3、作为证据提交。结合池子、笑果文化双方的微博内容，可见双方发生纠纷后，笑果文化将交易明细（作为证据）提供给了池子一方用以质证，同时还进行了财产保全，对该账户进行了冻结（冻结金额高于账户内当时余额）。目前可以得出的结论是，中信银行违规操作提供了池子的个人银行账户交易明细，那么该明细还能够作为证据使用吗？

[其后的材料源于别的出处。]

(** Assigning a candidate keeps the invariant for the candidates that are
    left. *)
Lemma assignCandidate_inv (rem : list RegionInfo) (st st' : balanceState)
    (k : string) (r : RegionInfo) :
  loopInv regionKey tasks rem st -> holds (bCandidates st) (bStore st) k r ->
  assignCandidate k r st = Some st' ->
  exists l1 l2, rem = l1 ++ r :: l2 /\ loopInv regionKey tasks (l1 ++ l2) st' /\
    bTotalCandidateStoreNum st'
      = bTotalCandidateStoreNum st - lenZ (AllStores r) /\
    exists t, bStoreTaskMap st !! bStore st = Some t /\
      bStoreTaskMap st' = <[bStore st := withRegion t r]> (bStoreTaskMap st).
Proof.
  intros (Hk & Hc & Hsub & D & HD & Htot & Hfull) Hholds Has.
  pose proof Hc as [_ Hiff]. apply Hiff in Hholds as (Hr & -> & Hs).
  destruct (candidate_stores tasks r (Hsub r Hr)) as (Hlen & Hle & _ & Hfv).
  destruct (dropCandidate_candInv regionKey rem r (bCandidates st)
              (bTotalCandidateStoreNum st) Hc Hr)
    as (l1 & l2 & -> & Hc' & Htot'); [lia|].
  exists l1, l2. split; [done|].
  unfold assignCandidate in Has.
  destruct (appendRegion _ _ _) as [tasks'|] eqn:Happ; [|done].
  assert (keysOf tasks tasks') as Hk' by by eapply appendRegion_keysOf.
  assert (exists t, bStoreTaskMap st !! bStore st = Some t /\
            tasks' = <[bStore st := withRegion t r]> (bStoreTaskMap st))
    as Htask.
  { unfold appendRegion in Happ.
    destruct (bStoreTaskMap st !! bStore st) as [t|]; [|done].
    exists t. split; [done|]. by simplify_eq. }
  destruct (dropCandidate _ _ _ _) as [cands' total'] eqn:Hdrop.
  simpl in Hc', Htot'.
  assert (forall r', r' ∈ l1 ++ l2 -> r' ∈ candidateRegions tasks) as Hsub'.
  { intros r' Hr'. apply Hsub. apply elem_of_app in Hr' as [?|?];
      apply elem_of_app; [by left|right; by right]. }
  assert (exists D', 0 <= D' /\
            total' = sumZ (validStoreCount tasks) (l1 ++ l2) - D' /\
            (fullyValid tasks -> D' = 0)) as HD'.
  { exists (D + (lenZ (AllStores r) - validStoreCount tasks r)).
    rewrite sumZ_middle in Htot. split; [lia|]. split; [lia|].
    intros Hf. rewrite (Hfull Hf), (Hfv Hf). lia. }
  assert (forall st0, bStoreTaskMap st0 = tasks' -> bCandidates st0 = cands' ->
            bTotalCandidateStoreNum st0 = total' ->
            loopInv regionKey tasks (l1 ++ l2) st0)
    as Hmk.
  { intros st0 E1 E2 E3. unfold loopInv. by rewrite E1, E2, E3. }
  destruct (0 <? _).
  - destruct (lenRegionInfos _ _); [|done].
    destruct (reselect _ _ _ _ _ _) as [[store possible]|]; [|done].
    simplify_eq. split; [by apply Hmk|done].
  - simplify_eq. split; [by apply Hmk|done].
Qed.

(** When every store of every candidate participates, assigning a
    candidate does not dereference nil. *)
Lemma assignCandidate_is_Some (rem : list RegionInfo) (st : balanceState)
    (k : string) (r : RegionInfo) :
  loopInv regionKey tasks rem st -> holds (bCandidates st) (bStore st) k r ->
  fullyValid tasks -> is_Some (assignCandidate k r st).
Proof.
  intros (Hk & [_ Hiff] & Hsub & _) Hholds Hfull.
  apply Hiff in Hholds as (Hr & -> & Hs).
  assert (forall s, s ∈ AllStores r -> is_Some (bStoreTaskMap st !! s)) as Hall.
  { intros s Hs'. apply Hk. by eapply Hfull; [apply Hsub|]. }
  unfold assignCandidate.
  destruct (appendRegion_is_Some (bStore st) r (bStoreTaskMap st) (Hall _ Hs))
    as [tasks' Happ]. rewrite Happ.
  assert (keysOf tasks tasks') as Hk' by by eapply appendRegion_keysOf.
  destruct (dropCandidate _ _ _ _) as [cands' total'].
  destruct (0 <? _); [|by eexists].
  unfold lenRegionInfos at 1.
  destruct (proj2 (Hk' (bStore st))) as [t' ->];
    [apply Hk; by apply Hall|].
  destruct (reselect_is_Some tasks' cands'
              (float64 total' / float64 (bTotalCandidateCopTaskNum st - 1))
              (AllStores r) (bStore st)
              (projectedLoad cands' (bAvgStorePerTask st) (bStore st)
                 (lenZ (regionInfos t')))) as [[store possible] ->].
  { intros s Hs'. apply Hk', Hk. by apply Hall. }
  by eexists.
Qed.

Lemma regionsOf_insert (m : gmap Z batchCopTask) (id : Z) (t : batchCopTask)
    (ri : RegionInfo) :
  m !! id = Some t ->
  regionsOf (<[id := withRegion t ri]> m) ≡ₚ ri :: regionsOf m.
Proof.
  intros Hid. unfold regionsOf.
  assert (map_to_list (<[id := withRegion t ri]> m)
          ≡ₚ (id, withRegion t ri) :: map_to_list (delete id m)) as H1.
  { rewrite <- (insert_delete_eq m id).
    apply map_to_list_insert, lookup_delete_eq. }
  assert (map_to_list m ≡ₚ (id, t) :: map_to_list (delete id m)) as H2
    by (symmetry; by apply map_to_list_delete).
  rewrite (Permutation_flat_map _ H1), (Permutation_flat_map _ H2). simpl.
  rewrite <- app_assoc. simpl.
  change (ri :: ?l) with ([ri] ++ l).
  rewrite !app_assoc. apply Permutation_app_tail, Permutation_app_comm.
Qed.

(** The main loop does not spin: fuel beyond the number of candidates is
    never used up.  When every store of every candidate participates, it
    neither panics nor leaves a candidate behind. *)
Lemma balanceLoop_runs (fuel : nat) :
  forall (rem : list RegionInfo) (st : balanceState),
  loopInv regionKey tasks rem st -> (length rem < fuel)%nat ->
  balanceLoop mapOrder fuel st <> OutOfFuel /\
  (fullyValid tasks ->
   exists st', balanceLoop mapOrder fuel st = Returned st' /\
     regionsOf (bStoreTaskMap st') ≡ₚ regionsOf (bStoreTaskMap st) ++ rem).
Proof.
  induction fuel as [|fuel IH]; intros rem st Hinv Hfuel; [lia|]. simpl.
  destruct (0 <? bTotalCandidateStoreNum st) eqn:Hpos.
  - apply Z.ltb_lt in Hpos.
    pose proof (loopInv_refreshStore rem st Hinv) as Hinv1.
    pose proof (refreshStore_finds rem st Hinv Hpos) as Hlen.
    destruct (refreshStore_maps mapOrder st) as [Em _].
    destruct (firstCandidate_is_Some _ Hlen) as [[k r] Hfirst].
    rewrite Hfirst.
    apply firstCandidate_elem in Hfirst as Hholds.
    fold (holds (bCandidates (refreshStore mapOrder st))
            (bStore (refreshStore mapOrder st)) k r) in Hholds.
    destruct (assignCandidate k r (refreshStore mapOrder st)) as [st2|] eqn:Has.
    + destruct (assignCandidate_inv rem _ st2 k r Hinv1 Hholds Has)
        as (l1 & l2 & -> & Hinv2 & Htot2 & t & Ht & Hm2).
      destruct (IH (l1 ++ l2) st2 Hinv2) as [Hno Hfull].
      { rewrite length_app in *. simpl in Hfuel. lia. }
      split; [done|]. intros Hf. destruct (Hfull Hf) as (st' & Hrun & Hperm).
      exists st'. split; [done|]. rewrite Hperm, Hm2.
      rewrite regionsOf_insert by done. rewrite Em.
      change (r :: ?l) with ([r] ++ l). rewrite <- !app_assoc.
      rewrite (Permutation_app_comm [r]), <- !app_assoc.
      do 2 apply Permutation_app_head. apply Permutation_app_comm.
    + split; [done|]. intros Hf.
      destruct (assignCandidate_is_Some rem _ k r Hinv1 Hholds Hf) as [? ?].
      congruence.
  - split; [done|]. intros Hf. exists st. split; [done|].
    apply Z.ltb_ge in Hpos.
    destruct Hinv as (_ & _ & Hsub & D & HD & Htot & Hfull).
    rewrite (Hfull Hf) in Htot.
    assert (2 * lenZ rem <= sumZ (validStoreCount tasks) rem) as Hlow.
    { apply sumZ_lower. intros r Hr.
      destruct (candidate_stores tasks r (Hsub r Hr)) as (Hlen & _ & _ & Hfv).
      rewrite (Hfv Hf). unfold lenZ. lia. }
    destruct rem as [|r rem]; [by rewrite app_nil_r|]. exfalso.
    unfold lenZ in Hlow.
    change (length (r :: rem)) with (S (length rem)) in Hlow. lia.
Qed.

Lemma refreshStore_total (st : balanceState) :
  bTotalCandidateStoreNum (refreshStore mapOrder st)
  = bTotalCandidateStoreNum st.
Proof.
  unfold refreshStore. destruct (_ =? 0); [|done].
  by destruct (findNextStore _ _ _ _).
Qed.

最高人民法院关于适用《中华人民共和国民事诉讼法》的解释第一百零四条规定了人民法院应当组织当事人围绕证据的合法性进行质证，同时明确认定案件事实的根据的证据应当来源和形式符合法律规定。实践中，用违规操作手段取得对方当事人的银行交易信息并且递交法院作为证据使用的案例并不多见，在新疆维吾尔自治区克拉玛依市中级人民法院审理的邬宝江与新疆克拉玛依市黑豹房地产开发有限公司委托合同纠纷二审民事判决书[案号(2020)新02民终100号]中，法院认为“根据上述商业银行法以及有权查询机关的规定，邬宝江并未出具任何证据证明其“线索”来源的合法性，故对此不予采信。”

（二）本案凸显仲裁程序取证尴尬

前文提到的“并不多见”的原因在于，如果确实因客观原因不能自行收集且与待证事实有关联、对证明待证事实有意义或有收集必要的证据，是可以通过申请人民法院调取证据的方式（符合条件时亦可申请人民法院签发调查令）实现的。

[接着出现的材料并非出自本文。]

Lemma resume_all_waiting l w i k :
  Inv w ->
  startTasks (foldl (fun w i => startAfterSetsUp i w) w l) !! i
    = Some (StartAwaitsPluginSetsUp k) ->
  startTasks w !! i = Some (StartAwaitsPluginSetsUp k)
  /\ (i ∈ l -> exists c, heap w !! k = Some c /\ pluginSetsUp c = false).
Proof.
  revert w. induction l as [|j l IH]; intros w HI Hi.
  - split; [done|]. by intros ?%elem_of_nil.
  - simpl in Hi.
    destruct (IH _ (startAfterSetsUp_Inv j _ HI) Hi) as [Hi' Hl].
    destruct (startAfterSetsUp_waiting _ _ _ _ HI Hi') as [Hi'' Hj].
    split; [done|]. intros [->|Hin]%elem_of_cons; [by apply Hj|].
    destruct (Hl Hin) as (c & Hc & Hup). exists c. split; [|done].
    by rewrite (proj1 (startAfterSetsUp_frame j w)) in Hc.
Qed.

Lemma microtasks_Inv w : Inv w -> Inv (microtasks w).
Proof. apply resume_all_Inv. Qed.

Lemma microtasks_frame w :
  heap (microtasks w) = heap w /\ setupTasks (microtasks w) = setupTasks w
  /\ reportingCore (microtasks w) = reportingCore w
  /\ length (startTasks (microtasks w)) = length (startTasks w).
Proof. apply resume_all_frame. Qed.

Lemma microtasks_Quiescent w : Inv w -> Quiescent (microtasks w).
Proof.
  intros HI i k Hi.
  destruct (resume_all_waiting _ _ _ _ HI Hi) as [Hi' Hl].
  rewrite (proj1 (microtasks_frame w)). apply Hl.
  apply elem_of_seq. apply lookup_lt_Some in Hi'. lia.
Qed.

(** With no runnable task the microtask pass does nothing. *)
Lemma microtasks_idle w : Quiescent w -> microtasks w = w.
Proof.
  intros HQ. unfold microtasks. generalize (seq 0 (length (startTasks w))).
  intros l. induction l as [|i l IH]; [done|]. simpl.
  replace (startAfterSetsUp i w) with w; [done|].
  unfold startAfterSetsUp.
  destruct (startTasks w !! i) as [[k| | |]|] eqn:Hi; try done.
  destruct (HQ _ _ Hi) as (c & -> & ->). done.
Qed.

(** The waiting starts of a quiescent world stay put when only the logger,
    the setup tasks or the cores that nobody waits for change. *)
Lemma Quiescent_frame w w' :
  Quiescent w -> startTasks w' = startTasks w -> heap w' = heap w ->
  Quiescent w'.
Proof. intros HQ Hs Hh i k. rewrite Hs, Hh. apply HQ. Qed.

(** ** Reachable worlds *)

Lemma init_Inv : Inv init.
Proof.
  constructor; simpl; try done.
  - constructor.
  - by intros ?? ?%elem_of_nil.
  - by intros ? ?%elem_of_nil.
Qed.

Lemma react_Inv i w : Inv w -> Inv (react i w).1.
Proof.
  intros HI. destruct i as [| |k|k r reg|i r|i r]; simpl.
  - by apply setup_Inv.
  - by apply start_Inv.
  - destruct (heap w !! k); [by apply routeHandlerContext_Inv | done].
  - destruct (setupTasks w !! k) as [[|]|] eqn:Hk; try done.
    by apply setupTask_Inv.
  - destruct (startTasks w !! i) as [[| | |]|] eqn:Hi; try done.
    by eapply startAfterBrowserDriverFactory_Inv.
  - destruct (startTasks w !! i) as [[| | |]|] eqn:Hi; try done.
    by eapply startAfterQueueFactory_Inv.
Qed.

Lemma step_world i w : (step i w).1 = microtasks (react i w).1.
Proof. unfold step. by destruct (react i w). Qed.

Lemma step_outcome i w : (step i w).2 = (react i w).2.
Proof. unfold step. by destruct (react i w). Qed.

Lemma step_Inv i w : Inv w -> Inv (step i w).1 /\ Quiescent (step i w).1.
Proof.
  intros HI. rewrite step_world. split.
  - by apply microtasks_Inv, react_Inv.
  - by apply microtasks_Quiescent, react_Inv.
Qed.

Lemma run_snoc inputs i w : run (inputs ++ [i]) w = (step i (run inputs w)).1.
Proof. unfold run. by rewrite foldl_app. Qed.

Lemma run_app xs ys w : run (xs ++ ys) w = run ys (run xs w).
Proof. unfold run. by rewrite foldl_app. Qed.

Lemma run_Inv inputs w :
  Inv w -> Quiescent w -> Inv (run inputs w) /\ Quiescent (run inputs w).
Proof.
  intros HI HQ. induction inputs as [|i inputs IH] using rev_ind; [done|].
  rewrite run_snoc. apply step_Inv, IH.
Qed.

Lemma reachable_Inv inputs :
  Inv (run inputs init) /\ Quiescent (run inputs init).
Proof. apply run_Inv; [apply init_Inv | by intros i k ?]. Qed.

(** ** What a call in the record tells about earlier calls *)

Lemma chronicle_needs tr e a :
  Chronicle tr -> e ∈ tr -> (forall pre, req e pre -> a ∈ pre) -> a ∈ tr.
Proof.
  intros C H Hreq. destruct (chronicle_earlier _ _ C H) as (pre & S & _ & R).
  by apply S, Hreq.
Qed.

Lemma registerFeature_after_setConfig tr k :
  Chronicle tr -> ERegisterFeature k ∈ tr -> exists cfg, ESetConfig k cfg ∈ tr.
Proof.
  intros C H. destruct (chronicle_earlier _ _ C H) as (pre & S & _ & [[cfg R] _]).
  exists cfg. by apply S.
Qed.

Lemma setupComplete_after_registerFeature tr k :
  Chronicle tr -> ESetupComplete k ∈ tr -> ERegisterFeature k ∈ tr.
Proof. intros C H. by apply (chronicle_needs tr (ESetupComplete k)). Qed.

本案之所以笑果文化代理人“铤而走险”“弃卒保车”，可能与本案处于仲裁程序有关。《中华人民共和国仲裁法》第四十三条规定“仲裁庭认为有必要收集的证据，可以自行收集。”按照本案受理机构上海国际仲裁中心的《仲裁规则（2015）》，当事人应当对主张的事实提供证据证明，仲裁庭认为“必要时”，可以自行调查事实、收集证据。北京市第四中级人民法院【案号（2019）京04民特92号】认为，仲裁庭可以调取证据的前提是其认为被申请调取的证据“有必要”时，而认定是否有必要，属于仲裁庭的自由裁量权，不在司法审查的范围之内，因此不支持申请人以此为由提出的撤裁申请。此外，根据前文所述，仲裁机构不属于有权至金融机构查询个人存款的机构，才出现了本案中笑果文化无法取证的尴尬。

（三）举证是一步棋，落子之前务必三思

在我们十余年诉讼案件承办和担任仲裁员的经历中，不乏当事人提交证据与己方其他证据矛盾、证明对方待证事实等情况出现，但近年来举证中可能暴露其他队友违规操作、己方违规操作的案例也越来越多。比如，以商业银行发放的原材料贷款审批单证明己方有资金来源用于开发房地产项目暴露该商业银行存在银保监会三令五申禁止的“违规将资金流入房地产”的嫌疑；以己方律师个人移动支付收款记录（无发票、无支付至律所汇款单）作为聘请律师且支付费用的证据，暴露该律师事务所不统一收费、不开具发票等违规嫌疑等等。诉讼是一门艺术，举证质证更是其中的核心。单案不是一盘棋，而只是一盘棋中的一小部分。诉讼需要考虑的不仅是法律规定，应该结合形势、市场、商业、稳定甚至舆情、公关等各种因素走出每一步。

六、结语

本文对中信银行热搜事件可能涉及的法律问题做了简要梳理。受限于资料和信息获取的不完整，事实判断可能存在不准确甚至错误之处；受限于部分法律及监管问题或存争议和需进一步理清之处，法律判断也可能存在不准确甚至错误之处。金融机构掌握和处理的个人金融信息绝大多数属于个人敏感信息，该等信息一旦泄露，不但会直接侵害个人金融信息主体的合法权益、影响金融业机构的正常运营，导致相关的民事、行政、刑事风险，甚至可能会带来系统性金融风险。从监管机构立法规划和多次表态来看，金融消费者权益保护在大数据、网络时代将可能提升到前所未有的高度，而自媒体世界的信息传递扩散之快、影响范围之广，也在提醒金融机构，一要高度重视合规，合规无小事，出事就可能是大事；二要高度重视舆情风险，敏感投诉及时上报，采取多种途径，消灭在萌芽中。